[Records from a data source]
☆ ☆ ☆ ☆ ☆

(* ===== verification/TcpdServer.v ===== *)
(** * src/tcpd_server.c: listening, accepting, and closing a TCP server

    A server object, the listener it owns and the registry references to its
    callbacks.  libevent's listeners are not under src/: the live ones are a map
    from their addresses to what they are bound to, and freeing one that is not
    live has no meaning. *)

From S2P Require Import Prelude ByteArray Lua LuaState Double Evhttp Registry TcpdConfig TcpdSsl Tcpd.

(** What a listener is bound to: a socket file, a resolved host with the text of
    the port, or every interface. *)
Inductive bind_addr : Type :=
  | BindUnix (path : list Z)
  | BindHost (ipv6 : bool) (host port : list Z)
  | BindAny (ipv6 : bool) (port : Z).

Record tcpd_server_t : Type := mk_server {
  s_listener : option positive;
  onAcceptRef : option positive;
  onSSLHostNameRef : option positive;
  s_host : option (list Z);
  s_port : Z;
  s_ipv6 : bool;
  s_unix_path : option (list Z);
  s_config : tcpd_config_t;
  s_ssl_ctx : option positive
}.

(** The server with the memory it shares: live listeners, registry, TLS contexts. *)
Record tserver : Type := mk_tserver {
  z_server : tcpd_server_t;
  z_live : gmap positive bind_addr;
  z_reg : gmap positive regval;
  z_ssl : ssl_store
}.

Definition set_listener l (s : tcpd_server_t) : tcpd_server_t :=
  mk_server l (onAcceptRef s) (onSSLHostNameRef s) (s_host s) (s_port s) (s_ipv6 s) (s_unix_path s) (s_config s) (s_ssl_ctx s).
Definition set_port p (s : tcpd_server_t) : tcpd_server_t :=
  mk_server (s_listener s) (onAcceptRef s) (onSSLHostNameRef s) (s_host s) p (s_ipv6 s) (s_unix_path s) (s_config s) (s_ssl_ctx s).
Definition on_server f (z : tserver) : tserver := mk_tserver (f (z_server z)) (z_live z) (z_reg z) (z_ssl z).

(** The system: whether an address resolves and a listener can be made, and what
    [getsockname] says of its socket. *)
Record bind_env : Type := mk_bind {
  v_resolves : bool -> list Z -> list Z -> bool;
  v_listens : bind_addr -> bool;
  v_sockname : sockname;
  v_ifindex_of : list Z -> Z;
  v_ctx : bool
}.

(** The peer's address; of another family than the two, [sin6_port] reads two
    bytes of something else. *)
Inductive peer_addr : Type := Peer4 (ip : list Z) (port : Z) | Peer6 (ip : list Z) (port : Z) | PeerOther (bytes : Z).

Section Server.
Context {E T : Type} `{Evbuffer E} `{LuaTable T} `{Allocator} `{LuaAPI}.
Context (self : lua_value).

(** ** The listener *)

Definition evconnlistener_free (z : tserver) : outcome tserver :=
  match s_listener (z_server z) with
  | None => Ret z
  | Some l =>
      match z_live z !! l with
      | Some _ => Ret (mk_tserver (set_listener None (z_server z)) (delete l (z_live z)) (z_reg z) (z_ssl z))
      | None => UB
      end
  end.

Definition evconnlistener_new_bind (v : bind_env) (a : bind_addr) (z : tserver) : tserver :=
  if v_listens v a then
    let l := fresh (dom (z_live z)) in
    mk_tserver (set_listener (Some l) (z_server z)) (<[l := a]> (z_live z)) (z_reg z) (z_ssl z)
  else on_server (set_listener None) z.

(** [char portbuf[6]]; [sun_path] holds 108 bytes, the last one 0. *)
Definition portbuf (port : Z) : list Z := snprintf 6 (dec_of_Z port).
Definition sun_path (path : list Z) : list Z := ztake 107 path.

(** The error raised when the host does not resolve comes with the server as it
    is left. *)
Definition tcpd_server_rebind (v : bind_env) (z : tserver) : outcome (outcome unit * tserver) :=
  z ← evconnlistener_free z;
  let s := z_server z in
  match s_unix_path s with
  | Some path => mret (Ret tt, evconnlistener_new_bind v (BindUnix (sun_path path)) z)
  | None =>
      match s_host s with
      | Some host =>
          if v_resolves v (s_ipv6 s) host (portbuf (s_port s))
          then mret (Ret tt, evconnlistener_new_bind v (BindHost (s_ipv6 s) host (portbuf (s_port s))) z)
          else mret (Raise (lit "invalid bind address " ++ host ++ lit ":" ++ dec_of_Z (s_port s)), z)
      | None => mret (Ret tt, evconnlistener_new_bind v (BindAny (s_ipv6 s) (u16 (s_port s))) z)
      end
  end.

(** The table returned, as its [ip] and [port]; [None] is nil. *)
Definition lua_tcpd_server_localinfo (n : sockname) (z : tserver) : option (list Z * Z) :=
  match s_listener (z_server z) with
  | None => None
  | Some _ => match n with InetName ip port => Some (cstr ip, port) | _ => None end
  end.

Definition regress_get_socket_port (n : sockname) : Z := match n with InetName _ port => port | _ => -1 end.

(** ** Creation *)

Definition reg_func (t : T) (key : string) (reg : gmap positive regval) : option positive * gmap positive regval :=
  match field_of t key with
  | LFun k => let r := fresh (dom reg) in (Some r, <[r := RFun k]> reg)
  | _ => (None, reg)
  end.

Definition server_tls (v : bind_env) (t : T) (config : tcpd_config_t) (ssl : ssl_store) : option positive * ssl_store :=
  if ssl_enabled config then
    let '(a, ssl) := tcpd_ssl_context_create ssl in
    match contexts ssl !! a with
    | Some c => (Some a, put_context a (snd (tcpd_ssl_context_configure (v_ctx v) t c)) ssl)
    | None => (Some a, ssl)
    end
  else (None, ssl).

(** The values returned are the topmost on the stack: with TLS the new context
    lies above the server. *)
Definition tcpd_bind (v : bind_env) (t : T) (live : gmap positive bind_addr) (reg : gmap positive regval) (ssl : ssl_store)
    : outcome (outcome (list lua_value) * tserver) :=
  let '(a, reg) := reg_func t "onaccept" reg in
  let '(h, reg) := reg_func t "onsslhostname" reg in
  let config := tcpd_config_from_lua_table (v_ifindex_of v) t in
  let '(c, ssl) := server_tls v t config ssl in
  let z := mk_tserver (mk_server None a h (dup_str t "host") (set_int t "port") (lua_toboolean (field_of t "ipv6"))
                         (dup_str t "unix_path") config c) live reg ssl in
  '(r, z) ← tcpd_server_rebind v z;
  match r with
  | Ret _ =>
      match s_listener (z_server z) with
      | None => mret (Ret [], z)
      | Some _ =>
          let z := if s_port (z_server z) =? 0 then on_server (set_port (regress_get_socket_port (v_sockname v))) z else z in
          mret (Ret [match c with Some a => LUserdata a | None => self end; LInt (s_port (z_server z))], z)
      end
  | Raise e => mret (Raise e, z)
  | UB => UB
  end.

Definition lua_tcpd_server_rebind (v : bind_env) (z : tserver) : outcome (outcome (list lua_value) * tserver) :=
  '(r, z) ← tcpd_server_rebind v z; mret (match r with Ret _ => Ret [] | Raise e => Raise e | UB => UB end, z).

(** ** Accepting *)

(** The socket libevent accepted, the peer, and whether a bufferevent can be made
    for it. *)
Record accept_env : Type := mk_accept {
  v_accept_fd : Z;
  v_addr : peer_addr;
  v_bev : bool;
  v_server_weak : bool;
  v_accept_setsockopt : Z -> sockopt -> bool;
  v_accept_in : E;
  v_accept_out : E
}.

Definition peer_ip (a : peer_addr) : list Z := match a with Peer4 ip _ => ztake 15 ip | Peer6 ip _ => ztake 45 ip | PeerOther _ => [] end.
Definition peer_port (a : peer_addr) : Z := match a with Peer4 _ port => port | Peer6 _ port => port | PeerOther b => b end.

Definition accepted_conn (v : accept_env) (config : tcpd_config_t) : tcpd_base_conn_t :=
  let c := tcpd_base_conn_init TCPD_CONN_TYPE_ACCEPT in
  mk_conn true (c_buf_mutex c) TCPD_CONN_CONNECTED (c_type c) (c_cleaned_up c) (c_mainthread c) None None None None
    config None (c_host c) (peer_port (v_addr v)) (c_unix_path c) (peer_ip (v_addr v)).

(** A server with TLS needs its context; it may have no [SSL_CTX]. *)
Definition server_bev (v : accept_env) (z : tserver) : outcome bool :=
  match s_ssl_ctx (z_server z) with
  | Some a => match contexts (z_ssl z) !! a with Some c => Ret (ssl_ctx c && v_bev v) | None => UB end
  | None => Ret (v_bev v)
  end.

(** The new connection as the script finds it; [None]: the callback does not run.
    Without a bufferevent the coroutine is resumed with the connection object in
    the place of the function, which is an error in the coroutine. *)
Definition tcpd_server_listener_cb (conn : lua_value) (body : positive -> list lua_value -> tscript T) (ok : bool)
    (v : accept_env) (z : tserver) : outcome (option (tconn E * list sockopt) * tserver) :=
  let s := z_server z in
  match onAcceptRef s with
  | None => Ret (None, z)
  | Some r =>
      if negb ok then Ret (None, z)
      else
        let w := new_tconn (accepted_conn v (s_config s)) false
                   (mk_bev true true true true false (v_accept_in v) (v_accept_out v)) (z_reg z) (z_ssl z) in
        let '(thread_ref, w) := luaL_ref RThread w in
        match t_reg w !! r with
        | Some (RFun k) =>
            bev ← server_bev v z;
            if bev : bool then
              let '(_, l1) := tcpd_config_apply_buffers (v_accept_setsockopt v) (s_config s) (v_accept_fd v) in
              let '(_, l2) := tcpd_config_apply_keepalive (v_accept_setsockopt v) (s_config s) (v_accept_fd v) in
              let args := if callback_self_first (s_config s) && v_server_weak v then [self; conn] else [conn] in
              w ← run_script (body k args) (called CbAccept w);
              w ← luaL_unref thread_ref w;
              mret (Some (w, l1 ++ l2), mk_tserver s (z_live z) (t_reg w) (t_ssl w))
            else mret (None, z)
        | _ => mret (None, z)
        end
  end.

(** ** Closing *)

Definition unref (r : option positive) (reg : gmap positive regval) : outcome (gmap positive regval) :=
  match r with
  | None => Ret reg
  | Some r => match reg !! r with Some _ => Ret (delete r reg) | None => UB end
  end.

(** Also [close].  Host and path are freed; the port and the settings stay. *)
Definition tcpd_server_gc (z : tserver) : outcome tserver :=
  let s := z_server z in
  reg ← unref (onAcceptRef s) (z_reg z);
  reg ← unref (onSSLHostNameRef s) reg;
  z ← evconnlistener_free (mk_tserver s (z_live z) reg (z_ssl z));
  ssl ← (match s_ssl_ctx s with Some a => tcpd_ssl_context_release a true (z_ssl z) | None => Ret (z_ssl z) end);
  mret (mk_tserver (mk_server None None None None (s_port s) (s_ipv6 s) None (s_config s) None) (z_live z) (z_reg z) ssl).
End Server.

☆ ☆ ☆ ☆ ☆

Aim of the exercise
Please return every line from the first one in the records above down to the line containing "s_unix_path : option (list Z);", including both, exactly as written and nothing more.

Response to the exercise
(* ===== verification/TcpdServer.v ===== *)
(** * src/tcpd_server.c: listening, accepting, and closing a TCP server

    A server object, the listener it owns and the registry references to its
    callbacks.  libevent's listeners are not under src/: the live ones are a map
    from their addresses to what they are bound to, and freeing one that is not
    live has no meaning. *)

From S2P Require Import Prelude ByteArray Lua LuaState Double Evhttp Registry TcpdConfig TcpdSsl Tcpd.

(** What a listener is bound to: a socket file, a resolved host with the text of
    the port, or every interface. *)
Inductive bind_addr : Type :=
  | BindUnix (path : list Z)
  | BindHost (ipv6 : bool) (host port : list Z)
  | BindAny (ipv6 : bool) (port : Z).

Record tcpd_server_t : Type := mk_server {
  s_listener : option positive;
  onAcceptRef : option positive;
  onSSLHostNameRef : option positive;
  s_host : option (list Z);
  s_port : Z;
  s_ipv6 : bool;
  s_unix_path : option (list Z);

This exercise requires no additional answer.